Problem to work on: Some entries follow. Reproduce exactly the lines starting at the one with "[float], whose operations" and stopping after the one with "(the statistics counters)".

Provided material:
(** * USB1608G_2AO_V2: threshold monitoring with hysteresis

    A shallow embedding of the threshold logic of the IOC application
    (ErrorHandler.cpp, ThresholdCompare.cpp, ThresholdLogicController.cpp)
    and the properties of its validation, fault classification, hysteresis
    decision and enable/disable paths.

    C++ [double] is IEEE 754 binary64: it is embedded as Rocq's primitive
    [float], whose operations are the processor's.  C++ [int] and
    [epicsInt32] are embedded as [Z]; where the code does arithmetic on them
    (the statistics counters) the 32-bit wrap-around is written out.
    C strings are embedded as [string]; a pointer that a caller may pass as
    NULL is an [option]. *)

From Stdlib Require Import ZArith Bool List String Lia Floats.
Import ListNotations.

Local Open Scope Z_scope.

(** ** Numeric helpers of <math.h> and the C++ integer conversions *)

Module Num.

Definition INT_MAX : Z := 2147483647.
Definition INT_MIN : Z := -2147483648.
Definition LONG_MAX : Z := 9223372036854775807.
Definition LONG_MIN : Z := -9223372036854775808.

(** Conversion of an integer value to [int]: reduction modulo 2^32 into
    [INT_MIN, INT_MAX]. *)
Definition to_int (z : Z) : Z := (z + 2147483648) mod 4294967296 - 2147483648.

(** [x++] on an [int].  Past [INT_MAX] the C++ standard leaves the result
    undefined; the wrap-around of two's-complement targets is written
    here. *)
Definition incr (x : Z) : Z := to_int (x + 1).

(** [isnan], [isinf], [fabs]. *)
Definition isnan (x : float) : bool := PrimFloat.is_nan x.
Definition isinf (x : float) : bool := PrimFloat.is_infinity x.
Definition fabs (x : float) : float := PrimFloat.abs x.

(** The C comparison operators on [double]; each is false when an operand
    is NaN. *)
Definition lt (x y : float) : bool := PrimFloat.ltb x y.
Definition gt (x y : float) : bool := PrimFloat.ltb y x.
Definition le (x y : float) : bool := PrimFloat.leb x y.
Definition ge (x y : float) : bool := PrimFloat.leb y x.

(** [fmin] and [fmax]: a NaN operand yields the other operand. *)
Definition fmin (x y : float) : float :=
  if isnan x then y else if isnan y then x else if lt y x then y else x.
Definition fmax (x y : float) : float :=
  if isnan x then y else if isnan y then x else if lt x y then y else x.

(** Nearest integer to [m * 2^e] for [0 <= m], ties to the even one (the
    default rounding direction). *)
Definition round_half_even (m e : Z) : Z :=
  if 0 <=? e then m * 2 ^ e
  else
    let d := 2 ^ (- e) in
    let q := m / d in
    let r := m mod d in
    match 2 * r ?= d with
    | Lt => q
    | Gt => q + 1
    | Eq => if Z.even q then q else q + 1
    end.

(** [lrint] to a 64-bit [long].  For NaN, an infinity or a value outside
    the range of [long] the C standard leaves the result unspecified; the
    x86-64 conversion instruction gives [LONG_MIN], which is what is
    written here. *)
Definition lrint (x : float) : Z :=
  match Prim2SF x with
  | S754_zero _ => 0
  | S754_finite s m e =>
      let n := round_half_even (Zpos m) e in
      let v := if s then - n else n in
      if (LONG_MIN <=? v) && (v <=? LONG_MAX) then v else LONG_MIN
  | S754_infinity _ | S754_nan => LONG_MIN
  end.

End Num.

(** The [double] literals of the sources. *)
Module Lit.
Local Open Scope float_scope.
Definition d0 : float := 0.0.
Definition d0_1 : float := 0x1.999999999999ap-4.  (* 0.1 *)
Definition d5 : float := 5.0.
Definition d10 : float := 10.0.
Definition dm10 : float := -10.0.
Definition d1000 : float := 1000.0.
End Lit.

(** ** asyn: the part of asynDriver.h the sources rely on *)

Inductive asynStatus : Type :=
| asynSuccess | asynTimeout | asynOverflow | asynError | asynDisconnected
| asynDisabled | asynParamWrongType | asynParamBadIndex.

Definition asynStatus_eqb (a b : asynStatus) : bool :=
  match a, b with
  | asynSuccess, asynSuccess | asynTimeout, asynTimeout
  | asynOverflow, asynOverflow | asynError, asynError
  | asynDisconnected, asynDisconnected | asynDisabled, asynDisabled
  | asynParamWrongType, asynParamWrongType
  | asynParamBadIndex, asynParamBadIndex => true
  | _, _ => false
  end.

(** An [asynUser]; the drivers read only its [reason]. *)
Record asynUser : Type := mkAsynUser { reason : Z }.

(** ** ErrorHandler.h / ErrorHandler.cpp *)

Module ErrorHandler.

Inductive ErrorLevel : Type := INFO | WARNING | ERROR | FATAL.

Inductive AlarmSeverity : Type :=
| NO_ALARM | MINOR_ALARM | MAJOR_ALARM | INVALID_ALARM.

Inductive AlarmStatus : Type :=
| NO_ALARM_STATUS | READ_ALARM | WRITE_ALARM | HIHI_ALARM | HIGH_ALARM
| LOLO_ALARM | LOW_ALARM | STATE_ALARM | COS_ALARM | COMM_ALARM
| TIMEOUT_ALARM | HW_LIMIT_ALARM | CALC_ALARM | SCAN_ALARM | LINK_ALARM
| SOFT_ALARM | BAD_SUB_ALARM | UDF_ALARM | DISABLE_ALARM | SIMM_ALARM
| READ_ACCESS_ALARM | WRITE_ACCESS_ALARM.

Definition ErrorLevel_eqb (a b : ErrorLevel) : bool :=
  match a, b with
  | INFO, INFO | WARNING, WARNING | ERROR, ERROR | FATAL, FATAL => true
  | _, _ => false
  end.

Task answer:
    [float], whose operations are the processor's.  C++ [int] and
    [epicsInt32] are embedded as [Z]; where the code does arithmetic on them
    (the statistics counters) the 32-bit wrap-around is written out.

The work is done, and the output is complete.